2007年09月14日 | ユクレー島:瓦版

 「今日は土曜日だしさ、ガジ丸も、勝さんも新さんも太郎さんも来るしさ、宴会でもしようか?」とマミナが、カウンターに座っているケダマンと私に向かって言う。
 「土曜日と、ガジ丸、勝さん、新さん、太郎さんが来るのは毎週1回、決まってやってくるじゃないの。毎週、宴会ということになるじゃないの。」と私が応える。
 「いや、まあ、そう言われればそうだけどさ。マナが旅に出てもう一ヶ月くらいになるでしょ。傷心も癒えて、そろそろ戻ってくるでしょ。今日辺りが、私がユクレー屋のカウンターにいる最後の土曜日かなと思ってさ。」
 「おー、そういえば、マナが旅に出てからもう一ヶ月になるか。早ぇもんだな。しかしあいつ、何してるんだろうな一ヶ月も。自殺でもして無ぇかな。」(ケダ)
 「自殺は無いだろうよ。何度もどん底を味わって、それでも生きてきている女なんだからさ、今更、男に振られたくらいで死にはしないよ。」(私)
 「そうだよ。そんな軟な女じゃないよ、マナはさ。」(マミナ)
 「ところでさ、宴会って、俺たちいつも宴会みたいなんだけど、何するの?」(私)
 「そうだね、涼しい風も吹いているしさ、外でやろうか。今夜は月の無い夜だからね、星がきれいだよ。天の川もくっきりだよ。庭にゴザを敷いてさ、勝さんたちにサンシンでも弾いてもらってさ、皆で歌い、踊り明かすなんてのはどう?」(マミナ)
 「外?・・・歌い踊り明かす?・・・って、それ、来週やるじゃない。」(私)
 「あっ、そうか、来週の初めにはもう中秋の名月だね。月見だね。」(マミナ)
 「んだ、いいよ、今日は中で。今から準備するのも面倒臭いしよ。」(ケダ)
 「準備するって、あんた、何準備するつもりだったの?いつもただ座って、飲んで、食べて、歌って踊るだけじゃないの。それとも、今日は料理でもしてみる?」(マミナ)
 「バカ言うんじゃ無ぇ、自慢じゃないが、男子厨房に入らずを頑なに、一生守り続けてきた俺だぜ。料理なんかできるわけ無かろう。

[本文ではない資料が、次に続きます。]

Definition contested_body (res ag argument : string) (m : ResourceLeaseMode)
    (others : list string) : string :=
  "CLAIM CONTESTED: " +:+ res +:+ String newline
  ("Claimant: " +:+ ag +:+ String newline
  ("Argument: " +:+ argument +:+ String newline
  ("Mode: " +:+ mode_debug m +:+ String newline
  ("Other claimants: " +:+ join ", " others +:+ String newline
  ("Use 'agent-bus resolve " +:+ res +:+ " --winner <agent>' to resolve."))))).

(** Best-effort notifications: their errors are dropped. *)
Definition best_effort {A} (p : prog A) : prog unit := let! _ := try_ p in Ret tt.

Definition claim_resource_with_options (s : BusSettings) (res ag argument : string)
    (o : ClaimOptions) : prog OwnershipClaim :=
  if is_empty res then Throw (InvalidParams "resource must not be empty")
  else if is_empty ag then Throw (InvalidParams "agent must not be empty")
  else if bool_decide (o_mode o = SharedNamespaced)
          && bool_decide (effective_namespace (o_namespace o) = None)
  then Throw (InvalidParams "shared_namespaced claims require --namespace")
  else
    let key := claims_key res in
    let! _ := connect in
    let! t := now in
    let ts := format_timestamp t in
    let! expiry := or_panic (compute_expiry t (o_lease_ttl_seconds o)) in
    let! loaded := load_active_claims key in
    let claims := recompute_claim_statuses
      (List.filter (not_by ag) loaded ++ [new_claim res ag argument ts (Some expiry) o]) in
    let! _ := persist_claims key claims t in
    let! claim :=
      match find (λ c, bool_decide (agent c = ag)) claims with
      | Some c => Ret c
      | None => Throw (Internal "claimed resource not found after persist")
      end in
    let others := map agent (List.filter (not_by ag) claims) in
    let contested := bool_decide (status claim = Contested) in
    let claim := if contested then set_reroute claim (suggest_reroute res ag others) else claim in
    let! _ := (if contested && negb (bool_decide (others = [])) then
                 best_effort (post_escalation s ag
                   (contested_body res ag argument (mode claim) others) None
                   ["arbitration:" +:+ res])
               else Ret tt) in
    let! _ := best_effort (emit_resource_event (if contested then "contested" else "claimed")
                             ag res) in
    Ret claim.

Definition default_options : ClaimOptions :=
  mkOptions Exclusive None None None [] None 0 None.

Definition claim_resource (s : BusSettings) (res ag argument : string) : prog OwnershipClaim :=
  claim_resource_with_options s res ag argument default_options.
Lemma issues_now ok : issues ok now.
Proof. done. Qed.

Lemma issues_fresh ok : issues ok fresh_id.
Proof. done. Qed.

Lemma issues_Ret {A} ok (a : A) : issues ok (Ret a).
Proof. done. Qed.

Lemma issues_Throw {A} ok e : issues ok (@Throw A e).
Proof. done. Qed.

Lemma issues_query {A} (ok : cmd → Prop) (conv : reply → result string A) c :
  ok c → issues ok (query conv c).
Proof. by simpl. Qed.

Lemma issues_query_or {A} (ok : cmd → Prop) msg (conv : reply → result string A) c :
  ok c → issues ok (query_or msg conv c).
Proof. intros Hc. apply issues_bind; [by apply issues_query|]. by intros []. Qed.

Lemma issues_best_effort {A} ok (p : prog A) : issues ok p → issues ok (best_effort p).
Proof. intros Hp. apply issues_bind; [by apply issues_try|done]. Qed.

Lemma issues_mono {A} (ok ok' : cmd → Prop) (p : prog A) :
  (∀ c, ok c → ok' c) → issues ok p → issues ok' p.
Proof. intros Hok. induction p; simpl; naive_solver. Qed.

Create HintDb issues.
#[export] Hint Resolve issues_try issues_lift issues_or_panic issues_now issues_fresh issues_Ret
  issues_Throw issues_best_effort issues_query issues_query_or : issues.

(** Follow a program's structure: binds, tests and known programs. *)
Ltac issues_step :=
  match goal with
  | |- issues _ (pbind _ _) => apply issues_bind; [|intros ?]
  | |- issues _ (best_effort _) => apply issues_best_effort
  | |- issues _ (try_ _) => apply issues_try
  | |- issues _ (query_or _ _ _) => apply issues_query_or
  | |- issues _ (query _ _) => apply issues_query
  | |- issues _ (if ?b then _ else _) => destruct b
  | |- issues _ (match ?x with _ => _ end) => destruct x
  | |- issues _ _ => solve [auto with issues]
  end.
Ltac issues_tac := repeat issues_step; auto with issues.

(** ** Triples *)

Section triples.
Context `{RedisLaws}.

Definition triple {A} (P : rdb → Prop) (p : prog A) (Q : outcome A → rdb → Prop) : Prop :=
  ∀ s o s', P (rdata s) → run p s = (o, s') → Q o (rdata s').

(** A command that keeps [P] at every time. *)
Definition cmd_keeps (P : rdb → Prop) (c : cmd) : Prop :=
  ∀ t d, P d → P (hash_exec c t d).2.
(* ===== verification/ChannelProps.v ===== *)
(** * ChannelProps: what the channel operations guarantee

    Which stream a direct message goes to and who else shares it, what every
    posted entry respects, and that a group's origin is fixed by its creation. *)

From Stdlib Require Import ZArith Lia Ascii.
From stdpp Require Import base option list strings gmap.
From S2P Require Import Prelude Str Json Validation ClaimTypes Redis Channels.
From S2P Require Import Claims ClaimInstances ClaimFacts.

(** ** Direct channels *)

Lemma str_le_total a b : str_le a b = false → str_le b a = true.
Proof. intros E. destruct (String.leb_total a b) as [Ht | Ht]; unfold str_le in *; congruence. Qed.

Lemma direct_key_comm a b : direct_key a b = direct_key b a.
Proof.
  unfold direct_key. destruct (str_le a b) eqn:E, (str_le b a) eqn:E'; try done.
  - by rewrite (String.leb_antisym a b E E').
  - apply str_le_total in E. congruence.
Qed.

Lemma no_colon_cons a t :
  contains_char (String a t) ":" = false → a ≠ ":"%char ∧ contains_char t ":" = false.
Proof.
  rewrite contains_char_cons. intros [Ha Ht]%orb_false_iff. split; [|done].
  by apply bool_decide_eq_false_1 in Ha.
Qed.

(** Two texts without colons are told apart in [x:y]. *)
Lemma colon_inj x y x' y' :
  contains_char x ":" = false → contains_char x' ":" = false →
  x +:+ ":" +:+ y = x' +:+ ":" +:+ y' → x = x' ∧ y = y'.
Proof.
  revert x'. induction x as [|c x IH]; intros [|c' x'] Hx Hx' E; simpl in E.
  - by injection E.
  - apply no_colon_cons in Hx' as [Hne _]. by injection E.
  - apply no_colon_cons in Hx as [Hne _]. by injection E.
  - apply no_colon_cons in Hx as [_ Hx]. apply no_colon_cons in Hx' as [_ Hx'].
    injection E as -> E. destruct (IH x') as [-> ->]; done.
Qed.

(** The channel of two agents is the same from both sides, and with agent names
    free of colons no other pair shares it. *)
Theorem direct_channel_private a b c d :
  contains_char a ":" = false → contains_char b ":" = false →
  contains_char c ":" = false → contains_char d ":" = false →
  (direct_key a b = direct_key c d ↔ (a = c ∧ b = d) ∨ (a = d ∧ b = c)).
Proof.
  intros Ha Hb Hc Hd. split.
  - unfold direct_key, DIRECT_PREFIX. destruct (str_le a b), (str_le c d); simpl;
      intros E; simplify_eq; apply colon_inj in E as [-> ->]; auto.
  - intros [[-> ->] | [-> ->]]; [done|apply direct_key_comm].
Qed.

Lemma direct_channel_private_witness :
  direct_key "bob" "alice" = direct_key "alice" "bob" ∧
  direct_key "alice" "bob" ≠ direct_key "alice" "carol" ∧
  direct_key "a:b" "c" = direct_key "b:c" "a".
Proof.
  split; [|split].
  - apply (direct_channel_private "bob" "alice" "alice" "bob"); try done. right. by split.
  - intros E. apply (direct_channel_private "alice" "bob" "alice" "carol") in E; [|done..].
    destruct E as [[_ E] | [E _]]; discriminate E.
  - reflexivity.
Defined.

(** ** Posted entries *)

(** An entry of a channel stream respects the limits, and is never kept forever. *)
Definition well_posted (c : cmd) : Prop :=
  match c with
  | XADD _ maxlen fs =>
      maxlen = CHANNEL_STREAM_MAXLEN ∧
      (∃ b, field "body" fs = Some b ∧ b ≠ "" ∧ (str_len b ≤ MAX_BODY_LEN)%Z ∧
         contains_char b nul = false) ∧
      (∃ t, field "topic" fs = Some t ∧ (str_len t ≤ MAX_TOPIC_LEN)%Z ∧
         contains_char t nul = false)
  | EXPIRE _ secs => (0 < secs)%Z
  | HSET _ _ | HSETNX _ _ _ | HDEL _ _ | DEL _ => False
  | _ => True
  end.

Section posting.
Context `{UnicodeCase} `{UnicodeAlnum} `{Chrono} `{StoreText}.

Lemma issues_lift_bind {A B} ok (r : Result A) (k : A → prog B) :
  (∀ a, r = Ok a → issues ok (k a)) → issues ok (pbind (lift r) k).
Proof. intros Hk. destruct r; [by apply Hk|done]. Qed.

Lemma xadd_well_posted key from to topic body th tags pr md :
  body ≠ "" → issues well_posted (xadd_to_stream key from to topic body th tags pr md).
Proof.
  intros Hb. unfold xadd_to_stream.
  apply issues_lift_bind. intros _ Ht%reject_nul_bytes_Ok.
  apply issues_lift_bind. intros _ Hbn%reject_nul_bytes_Ok.
  destruct (MAX_TOPIC_LEN <? str_len topic)%Z eqn:Et; [done|].
  destruct (MAX_BODY_LEN <? str_len body)%Z eqn:Eb; [done|]. bool_simplify.
  issues_tac.
  - split_and!; [done| |].
    + exists body. by split_and!.
    + exists topic. by split_and!.
  - simpl. by destruct (starts_with key DIRECT_PREFIX).
Qed.

(** Whatever the server answers, every entry a direct message, a group message or
    an escalation adds to a stream has a body and a topic within their limits and
    free of NUL bytes, in a bounded stream that expires; no hash is touched. *)
Theorem posts_respect_limits bs sender recipient grp topic body th tags :
  issues well_posted (post_direct sender recipient topic body th tags) ∧
  issues well_posted (post_to_group grp sender topic body th) ∧
  issues well_posted (post_escalation bs sender body th tags).
Proof.
  assert (issues well_posted connect) as Hc by (unfold connect; by issues_tac).
  assert (∀ ks, issues well_posted (get_presences ks)) as Hp.
  { intros ks. induction ks; cbn [get_presences]; issues_tac. done. }
  split_and!.
  - unfold post_direct. apply issues_lift_bind. intros _ _.
    destruct (is_empty sender), (is_empty recipient), (is_empty body) eqn:Eb; try done.
    apply issues_bind; [done|intros _]. apply xadd_well_posted. by intros ->.
  - unfold post_to_group. apply issues_lift_bind. intros _ _.
    destruct (is_empty body) eqn:Eb; [done|]. issues_tac; try done.
    apply xadd_well_posted. by intros ->.
  - unfold post_escalation. destruct (is_empty body) eqn:Eb; [done|].
    unfold find_orchestrator, bus_list_presence. issues_tac; try done;
      apply xadd_well_posted; by intros ->.
Qed.
End posting.

(** ** The origin of a group *)

Section groups.
Context `{RedisLaws} `{UnicodeCase} `{UnicodeAlnum} `{Chrono} `{StoreText}.

(** The group was created by [by_] at [at_]; its metadata does not expire. *)
Definition origin (nm by_ at_ : string) (d : rdb) : Prop :=
  ∃ h, d !! group_meta_key nm = Some h ∧ deadline h = None ∧
    field "created_by" (hfields h) = Some by_ ∧ field "created_at" (hfields h) = Some at_.

Lemma origin_untouched nm by_ at_ c :
  touches (group_meta_key nm) c = false → cmd_keeps (origin nm by_ at_) c.
Proof. intros Hc t d (h & Hh & Ho). exists h. by rewrite untouched. Qed.

Lemma members_key_ne nm nm' : group_members_key nm ≠ group_meta_key nm'.
Proof.
  intros E. assert (ends_with (group_members_key nm) ":meta" = true) as He.
  { rewrite E. unfold group_meta_key. rewrite <- string_app_assoc. apply ends_with_app. }
  unfold ends_with, group_members_key, MEMBERS_SUFFIX in He.
  by rewrite <- string_app_assoc, str_rev_app in He.
Qed.

Lemma meta_key_inj nm nm' : group_meta_key nm = group_meta_key nm' → nm = nm'.
Proof.
  unfold group_meta_key. intros E. apply (inj (String.append GROUP_PREFIX)) in E.
  by apply string_app_inj_r in E.
Qed.

Lemma origin_live nm by_ at_ t d :
  origin nm by_ at_ d →
  field "created_by" (live_fields d t (group_meta_key nm)) = Some by_ ∧
  field "created_at" (live_fields d t (group_meta_key nm)) = Some at_.
Proof.
  intros (h & Hh & Hd & Hb & Ha). unfold live_fields, hlive. by rewrite Hh, Hd.
Qed.

(** [HSETNX] never overwrites. *)
Lemma HSETNX_origin nm by_ at_ nm' f v :
  f = "created_by" ∨ f = "created_at" →
  cmd_keeps (origin nm by_ at_) (HSETNX (group_meta_key nm') f v).
Proof.
  intros Hf. destruct (decide (nm' = nm)) as [-> | Hne].
  - intros t d Ho. destruct (origin_live _ _ _ t _ Ho) as [Hb Ha]. simpl.
    destruct Hf as [-> | ->]; by rewrite ?Hb, ?Ha.
  - apply origin_untouched. simpl. apply bool_decide_eq_false_2.
    intros E. by apply meta_key_inj in E.
Qed.

Lemma add_members_untouched nm nm' ms :
  issues (λ c, touches (group_meta_key nm) c = false) (add_members (group_members_key nm') ms).
Proof. by induction ms; cbn [add_members]; issues_tac. Qed.

Lemma add_members_keeps nm by_ at_ nm' ms :
  issues (cmd_keeps (origin nm by_ at_)) (add_members (group_members_key nm') ms).
Proof.
  eapply issues_mono; [|apply add_members_untouched]. intros c. apply origin_untouched.
Qed.

(** A creation starts by leaving the metadata alone. *)
Lemma setup_untouched {A} nm (p : prog A) s o s' :
  run p s = (o, s') → issues (λ c, touches (group_meta_key nm) c = false) p →
  rdata s' !! group_meta_key nm = rdata s !! group_meta_key nm.
Proof.
  intros Hr Hp.
  apply (issues_keeps (λ d, d !! group_meta_key nm = rdata s !! group_meta_key nm) p) with s o;
    [|done|done].
  eapply issues_mono; [|exact Hp]. intros c. apply untouched_keeps.
Qed.
#[local] Hint Resolve add_members_keeps : issues.

(** No command of a creation changes an origin. *)
Ltac origin_tac :=
  unfold connect; issues_tac;
  try solve [apply HSETNX_origin; auto];
  try solve [apply origin_untouched; simpl; done];
  try solve [apply origin_untouched, bool_decide_eq_false_2, members_key_ne].

Lemma create_group_keeps nm by_ at_ nm' ms creator :
  issues (cmd_keeps (origin nm by_ at_)) (create_group nm' ms creator).
Proof. unfold create_group, list_group_info. origin_tac. Qed.

Lemma origin_kept {A} nm by_ at_ (p : prog A) s o s' :
  run p s = (o, s') → issues (cmd_keeps (origin nm by_ at_)) p →
  origin nm by_ at_ (rdata s) → origin nm by_ at_ (rdata s').
Proof. intros Hr Hp Ho. by eapply (issues_keeps (origin nm by_ at_)). Qed.

Lemma HGET_Done msg key f s o s' :
  run (query_or msg as_opt (HGET key f)) s = (Done o, s') →
  ∃ t, o = field f (live_fields (rdata s) t key) ∧ rdata s' = rdata s.
Proof.
  intros Hr. apply run_query_or_Done in Hr as (r & t & Hc & _ & Hrep & Hd).
  cbn [hash_exec fst snd] in *. subst r. exists t. by injection Hc.
Qed.

(** What is reported of a group is its origin. *)
Lemma list_group_info_Done nm by_ at_ s g s' :
  run (list_group_info nm) s = (Done g, s') → origin nm by_ at_ (rdata s) →
  g_name g = nm ∧ g_created_by g = by_ ∧ g_created_at g = at_.
Proof.
  unfold list_group_info. intros Hr Ho. run_step Hr.
  apply run_query_or_Done in E as (r & t & _ & _ & _ & Hd). simpl in Hd. rewrite <- Hd in Ho.
  run_step Hr. apply HGET_Done in E as (t1 & -> & Hd1).
  run_step Hr. apply HGET_Done in E as (t2 & -> & Hd2).
  run_step Hr. injection Hr as <- _. cbn. rewrite Hd1.
  destruct (origin_live _ _ _ t1 _ Ho) as [_ ->]. by destruct (origin_live _ _ _ t2 _ Ho) as [-> _].
Qed.

Lemma HSETNX_absent d t key f v :
  d !! key = None → (hash_exec (HSETNX key f v) t d).2 = <[key := mkHash [(f, v)] None]> d.
Proof.
  intros Hk. unfold hash_exec, live_fields, hlive. rewrite Hk. cbn.
  unfold put_hash, hlive. by rewrite Hk.
Qed.

(** Both fields of a group created anew. *)
Lemma metadata_set nm ts creator s u s1 u' s2 :
  rdata s !! group_meta_key nm = None →
  run (query_or "HSETNX group meta created_at failed" as_unit
         (HSETNX (group_meta_key nm) "created_at" ts)) s = (Done u, s1) →
  run (query_or "HSETNX group meta created_by failed" as_unit
         (HSETNX (group_meta_key nm) "created_by" creator)) s1 = (Done u', s2) →
  origin nm creator ts (rdata s2).
Proof.
  intros Hn H1' H2'. apply run_query_or_Done in H1' as (? & t1 & _ & _ & _ & Hd1).
  apply run_query_or_Done in H2' as (? & t2 & _ & _ & _ & Hd2).
  rewrite HSETNX_absent in Hd1 by done. rewrite Hd2, Hd1. unfold hash_exec, live_fields, hlive.
  rewrite lookup_insert_eq. cbn. change (bool_decide ("created_at" = "created_by")) with false. cbn.
  eexists. split; [apply lookup_insert_eq|].
  unfold hlive. by rewrite lookup_insert_eq.
Qed.

(** A creation that succeeds reports the origin it found or made. *)
Lemma create_group_reports nm ms creator s g s' :
  run (create_group nm ms creator) s = (Done g, s') →
  (∀ by_ at_, origin nm by_ at_ (rdata s) → g_created_by g = by_ ∧ g_created_at g = at_) ∧
  (rdata s !! group_meta_key nm = None →
   origin nm creator (g_created_at g) (rdata s') ∧ g_created_by g = creator).
Proof.
  unfold create_group. intros Hr. destruct (is_empty nm); [done|].
  destruct (negb _); [done|]. cbv zeta in Hr.
  run_step Hr. run_step Hr. run_step Hr. rename a1 into t.
  run_step Hr. run_step Hr. run_step Hr. split.
  - intros by_ at_ Ho. eapply list_group_info_Done in Hr as (_ & Hg); [exact Hg|].
    do 6 (eapply origin_kept; [eassumption|origin_tac|]). exact Ho.
  - intros Hn. assert (origin nm creator (format_timestamp t) (rdata s4)) as Ho.
    { eapply metadata_set; [|exact E2|exact E3]. rewrite <- Hn.
      apply setup_untouched with (nm := nm) in E as <-; [|unfold connect; by issues_tac].
      apply setup_untouched with (nm := nm) in E0 as <-; [|apply add_members_untouched].
      by apply setup_untouched with (nm := nm) in E1 as <-. }
    eapply origin_kept in Ho; [|exact E4|origin_tac].
    eapply list_group_info_Done in Hr as Hg; [|exact Ho]. destruct Hg as (_ & <- & ->).
    split; [|done]. eapply origin_kept; [exact Hr|unfold list_group_info; origin_tac|exact Ho].
Qed.

(** A group's first creation fixes its creator and its creation time, and
    creating it again, or any other group, changes neither, whoever calls and
    wherever the call stops; a creation that succeeds reports them. *)
Theorem group_origin_fixed nm :
  (∀ nm' ms creator by_ at_ s o s',
    run (create_group nm' ms creator) s = (o, s') → origin nm by_ at_ (rdata s) →
    origin nm by_ at_ (rdata s') ∧
    (∀ g, nm' = nm → o = Done g → g_created_by g = by_ ∧ g_created_at g = at_)) ∧
  (∀ ms creator s g s',
    run (create_group nm ms creator) s = (Done g, s') → rdata s !! group_meta_key nm = None →
    origin nm creator (g_created_at g) (rdata s') ∧ g_created_by g = creator).
Proof.
  split.
  - intros nm' ms creator by_ at_ s o s' Hr Ho. split.
    + eapply origin_kept; [exact Hr|apply create_group_keeps|exact Ho].
    + intros g -> ->. by apply create_group_reports in Hr as [Hg _]; apply Hg.
  - intros ms creator s g s' Hr. by apply create_group_reports in Hr as [_ Hg].
Qed.
End groups.

Section demo.
#[local] Existing Instances ascii_case ascii_alnum bit_chrono plain_store mem_server mem_laws.

Definition empty_server : @server mem_server := mkMem ∅ (1000 * NANOS)%Z 1000000%N [].

Definition created_by_is (by_ : string) (g : GroupInfo) : bool :=
  bool_decide (g_created_by g = by_).

(** Alice creates the team, then Bob does. *)
Lemma group_origin_fixed_witness :
  ∃ g s1 g' s2,
    run (create_group "team" ["alice"] "alice") empty_server = (Done g, s1) ∧
    run (create_group "team" ["bob"] "bob") s1 = (Done g', s2) ∧
    g_created_by g' = "alice" ∧ g_created_at g' = g_created_at g.
Proof.
  destruct (run_test (created_by_is "alice") (create_group "team" ["alice"] "alice") empty_server)
    as (g & s1 & Hr & _); [by vm_compute|].
  destruct (run_test (created_by_is "alice") (create_group "team" ["bob"] "bob")
    (run (create_group "team" ["alice"] "alice") empty_server).2) as (g' & s2 & Hr' & _);
    [by vm_compute|].
  rewrite Hr in Hr'. exists g, s1, g', s2. split; [exact Hr|]. split; [exact Hr'|].
  destruct (group_origin_fixed "team") as [Hkeep Hfirst].
  destruct (Hfirst _ _ _ _ _ Hr) as [Ho Hb]; [apply lookup_empty|].
  destruct (Hkeep _ _ _ _ _ _ _ _ Hr' Ho) as [_ Hg]. by apply Hg.
Defined.
End demo.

」(ケダ)
 「んじゃ、何を準備するんだい?」(私)
 「何って、うーん、例えばだな、料理を運ぶとかだな・・・。」(ケダ)
 「まあ、それはそれは、有難いさあ。そんな機会がきたらお願いね。」(マミナ)

  なんて会話をしているうちに、ガジ丸、ジラースー、勝さん、新さん、太郎さん御一行がやってきた。ジラースーが手に持っている袋をマミナに渡して、
 「マミナ、これ、近所の農家から貰ってきた。ズッキーニとか言ってた。キュウリのような形をしたカボチャのような味の野菜だとよ。知ってる?料理できる?」
 「はいはい、知ってるさあ。料理も任せてちょうだい。」とマミナは言って、
 「あっ、そうだ。今日はさ、みんながあまり食べたことの無い料理をいろいろ作ってあげるよ。私の日頃の酒の肴なんだけどさ。」と続けて、台所へ向かった。

 酒豪マミナの肴とは楽しみである。ケダマンと私もカウンターを離れ、テーブルを二つ合わせて、皆と同じ席に着き、マミナの料理を待った。
 座って5分も経たない内に、
  「ケダ、こっち来て!」とマナが大声でケダマンを呼ぶ。
 「えーっ、なんだい!今座ったばかりだぜ。」と嫌がるケダマンであったが、
 「料理運ぶんだよ!今、その機会が来たんだよ!」と怒鳴られて、渋々、マミナのもとへ行く。さっきの約束が早速果たされることとなった。
 最初の一皿はヒジキのサラダで、前菜とのことであった。それからそう間を空けることなく、ズッキーニのソテー、アーサヒラヤーチー、マーボオクラ豆腐、煮ダイコンなどなどが次々と出てきた。どれも美味しかった。皆の評判も良かった。
     

 「確かに美味いんだが、マミナ、これ全部野菜じゃないか。おめぇ、こんなのばっかり食っていて、何でそんなに太っているんだ?」とケダマンが訊く。「美味い」だけで済ませばいいものを「太っている」なんて要らん事を言う奴、と思ったが、マミナはユーナやマナとは違う。大人である。ケダマンの軽口を軽く右から左へ受け流す。
 「私の体はね、脂肪で丸くなってるんじゃないのさ。私の体には人々からの愛と、人々への愛の、両方の気が充満して、それで丸くなってるのさ。」とニカッと笑う。確かにその通りなのだと思う。マミナの心は深くて広い感じがする。

 皆がマミナの美味しい料理を味わって、幸せになって、ある程度飲んで、さらに幸せになって、愉快な気分になった頃、マミナが言う。
 「ピアノでも弾こうか?ジャズやポップスはできないけど、童謡、唱歌ならたいていのものはできるよ。みんなも知っている曲を弾くからさ、みんなで歌おうよ。」
 ということで、この夜はマミナ先生の伴奏で、皆で懐かしい唱歌、童謡を歌い、愉快な上、幸せな気分に浸りつつ、夜は更けていった。
 ふーけゆくー あーきのよー ・・・歌声が夜空に響き渡った。